St Albans runner killed on “dangerous” road
PUBLISHED: 08:36 21 May 2010
TRIBUTES have been paid to a runner who died after an accident with a car while he was out training for the St Albans Half Marathon.
Paul Farmer was running along Oakland’s Lane, Smallford, at around 9.30am, on Saturday when the fatal accident involving the silver Ford Fiesta happened.
The 55-year-old of Harlesden Road, St Albans, was taken to the QE11 hospital where he died shortly afterwards. The 21-year-old woman driving was uninjured.
Paul, a keen photographer, leaves behind his wife of 33 years Rona, daughter Sian, 27, and sons Emlyn, 29, and Alun, 23.
As the family paid tribute to him this week, Rona said: “Paul was a good provider and companion. He was a loving person and always there for people. He will be missed by so many.”
Paul was born in Enfield and grew up in Potters Bar, where he attended Mount Grace Secondary School.
After leaving school at 18, he worked at QE11 hospital until he left to work at Hillingdon Hospital where he progressed on to a managerial role.
He met Rona whilst skating at Alexandra Palace in the mid 1970s. She said: “I was holding on to the side and trying not to fall over but he was a very good skater.”
They married in 1976 in Potters Bar and soon moved to London Colney before moving into St Albans in the 1980s.
Paul continued to work in the health service at various locations including the Red House in Harpenden.
In 1992 he went on to study for a masters degree in business administration at Warwick University, during which time he met his business partner with whom he would start up the company Directions Consultancy.
Rona continued: “Paul advised health trusts across the UK about how to save costs with their new buildings and how to spend money more efficiently when redesigning properties. He was well known and well thought of, and people enjoyed working with him.”
In his spare time Paul enjoyed a variety of hobbies including running, sailing and photography, for which he was awarded second prize in a local competition.
Rona continued: “He was training for the St Albans half marathon on Saturday morning when the accident happened. He had done many half marathons in the past and raised money for various charities.”
The family said Paul’s charitable streak was a theme throughout his life.
He ran a junior squash club in Harpenden from 1992 to 2000, a hobby which he wanted to share with others.

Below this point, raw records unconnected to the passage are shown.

(** *** The sector's address *)
Definition device_bits (dev_no sector : Z) : Z :=
  Z.lor (Z.lor (Z.lor DEV_MBS DEV_LBA) (if dev_no =? 1 then DEV_DEV1 else 0)) (Z.land (Z.shiftr sector 24) 0x0F).
Definition sel_regs (dev_no sector : Z) : regs :=
  mkRegs 1 (Z.land sector 0xFF) (Z.land (Z.shiftr sector 8) 0xFF) (Z.land (Z.shiftr sector 16) 0xFF) (device_bits dev_no sector) Idle.

Lemma land_low x k : 0 <= k -> Z.land x (2 ^ k - 1) = x mod 2 ^ k.
Proof. intros. rewrite <- Z.land_ones by done. f_equal. rewrite Z.ones_equiv. lia. Qed.

Lemma device_bits_ok dev_no sector : let b := device_bits dev_no sector in
  in_u8 b /\ b mod 16 = Z.shiftr sector 24 mod 16 /\ Z.testbit b 4 = (dev_no =? 1) /\ Z.testbit b 6 = true.
Proof.
  cbv zeta. unfold device_bits. change 15 with (2 ^ 4 - 1). rewrite land_low by done. change (2 ^ 4) with 16.
  assert (Z.shiftr sector 24 mod 16 ∈ seqZ 0 16) as H by (apply elem_of_seqZ; pose proof (Z.mod_pos_bound (Z.shiftr sector 24) 16); lia).
  generalize dependent (Z.shiftr sector 24 mod 16). intros y Hy. destruct (dev_no =? 1);
    repeat (apply elem_of_cons in Hy as [->|Hy]; [by vm_compute|]); by apply not_elem_of_nil in Hy.
Qed.

Lemma sel_regs_lba dev_no sector : lba (sel_regs dev_no sector) = sector mod 2 ^ 28.
Proof.
  destruct (device_bits_ok dev_no sector) as (_ & Hb & _). unfold lba, sel_regs. cbn [lbal lbam lbah device]. rewrite Hb.
  change 255 with (2 ^ 8 - 1). rewrite !land_low, !Z.shiftr_div_pow2 by done. Z.div_mod_to_equations. lia.
Qed.
Lemma sel_regs_slave dev_no sector : slave (sel_regs dev_no sector) = (dev_no =? 1).
Proof. apply (device_bits_ok dev_no sector). Qed.

Lemma wp_set_register r v s w m (Q : unit -> Ide C -> Prop) :
  working s0 s i w m true false 0 -> ph w = Idle -> 2 <= r <= 6 -> in_u8 v ->
  (forall s', working s0 s' i (set_reg r v w) m true false 0 -> Q tt s') -> wp (io (write_u8 (reg (base_of i) r) v)) s Q.
Proof.
  intros Hw Hp Hr Hv HQ. apply wp_io_write, HQ. eapply working_keep; [done|]. pose proof (working_view _ _ _ _ _ _ _ _ Hw) as E.
  rewrite <- E in Hp. pose proof (law_register (ports s) i r v Hi Hp Hr Hv) as H. by rewrite E in H.
Qed.

Lemma wp_select_sector dev_no sector s w m (Q : unit -> Ide C -> Prop) :
  working s0 s i w m true false 0 -> ph w = Idle ->
  (forall s', working s0 s' i (sel_regs dev_no sector) m true false 0 -> Q tt s') -> wp (select_sector (base_of i) dev_no sector) s Q.
Proof.
  intros Hw Hp HQ. assert (forall x, in_u8 (Z.land x 255)) as Hb.
  { intros x. change 255 with (2 ^ 8 - 1). rewrite land_low by done. apply Z.mod_pos_bound. lia. }
  unfold select_sector. apply wp_bind, (wp_set_register _ _ s w m); [done|done|by unfold REG_NSECT|done|]. intros s1 H1.
  apply wp_bind. eapply wp_set_register; [exact H1|done|by unfold REG_LBAL|done|]. intros s2 H2.
  apply wp_bind. eapply wp_set_register; [exact H2|done|by unfold REG_LBAM|done|]. intros s3 H3.
  apply wp_bind. eapply wp_set_register; [exact H3|done|by unfold REG_LBAH|done|]. intros s4 H4.
  eapply wp_set_register; [exact H4|done|by unfold REG_DEVICE|apply (device_bits_ok dev_no sector)|]. intros s5 H5. apply HQ.
  revert H5. by destruct w as [????? p]; simpl in Hp; subst p.
Qed.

He learnt to sail in his teens and built a boat with a friend at the age of 18 and later taught young people to sail through the charitable organisation Urban Saints, of which he recently become an honorary member.
His daughter Sian said: “Dad loved his motorbike and went out on it a lot. He has re-built motorbikes and was in the process of restoring a couple which we have in the garage. He liked getting out and about and had recently taken up fly fishing. He would go to Redbournbury Mill fishing lake and was planning his big catch. He loved the peace and quiet and having some time to himself.”
Sian continued: “Dad always had time for people. He was a genuine and professional man. He was my sounding board and I’d always go to him if I needed advice.”
The family would like only immediate family to send flowers to the funeral.
A donation in Paul’s memory can be made either directly to the family or to Urbans Saints, Leukaemia Research or Asthma UK, causes very close to Paul’s heart.
Police are appealing for information and witnesses about the accident. Anyone that can help should contact them immediately on 0845 33 00 222.
CONCERNS about the lane where runner Peter Farmer had the fatal accident have been raised for the past 10 years, it emerged this week.
Ward councillor Chris Brazier said that there had been an ongoing campaign by him and local residents to get safety measures imposed along Oaklands Lane, Smallford.
He pointed out that the spot where Mr Farmer was hit by a car, opposite the Harvesters Football Club grounds, was particularly dangerous as it led up to a sharp bend and there is no pavement or footpath to use.
Cllr Brazier had been especially concerned about children using the football club and put pressure on Herts Highways to install safety measures and a zebra crossing where the footpath from Sandpit Lane ends, to allow people to cross safely and slow traffic down.
He said that the safety measures may not have prevented the accident, but would have slowed down the traffic at the very least.
Cllr Brazier continued: “I’ve been campaigning on this for 10 years but the police and highways authority have always told us that there isn’t a proven need. But now our worse fears have been realised.”
“It’s a very heavily used lane, there are people on Saturday running and cycling, and people going to the football matches and the youth team going across the road, so we need some safety measures installed there like a zebra crossing.
“I’m just hoping this tragedy brings the dangers of that road to the attention of the authorities that can make these decisions.”
A spokesperson for Herts Highways said: “We were very sorry to hear about this fatal collision and extend our sympathies to the family and friends of the man involved.
“We are working with the police on an investigation into the incident. Until the exact circumstances of the collision are clear, we will not know whether any casualty reduction measures will be proposed.”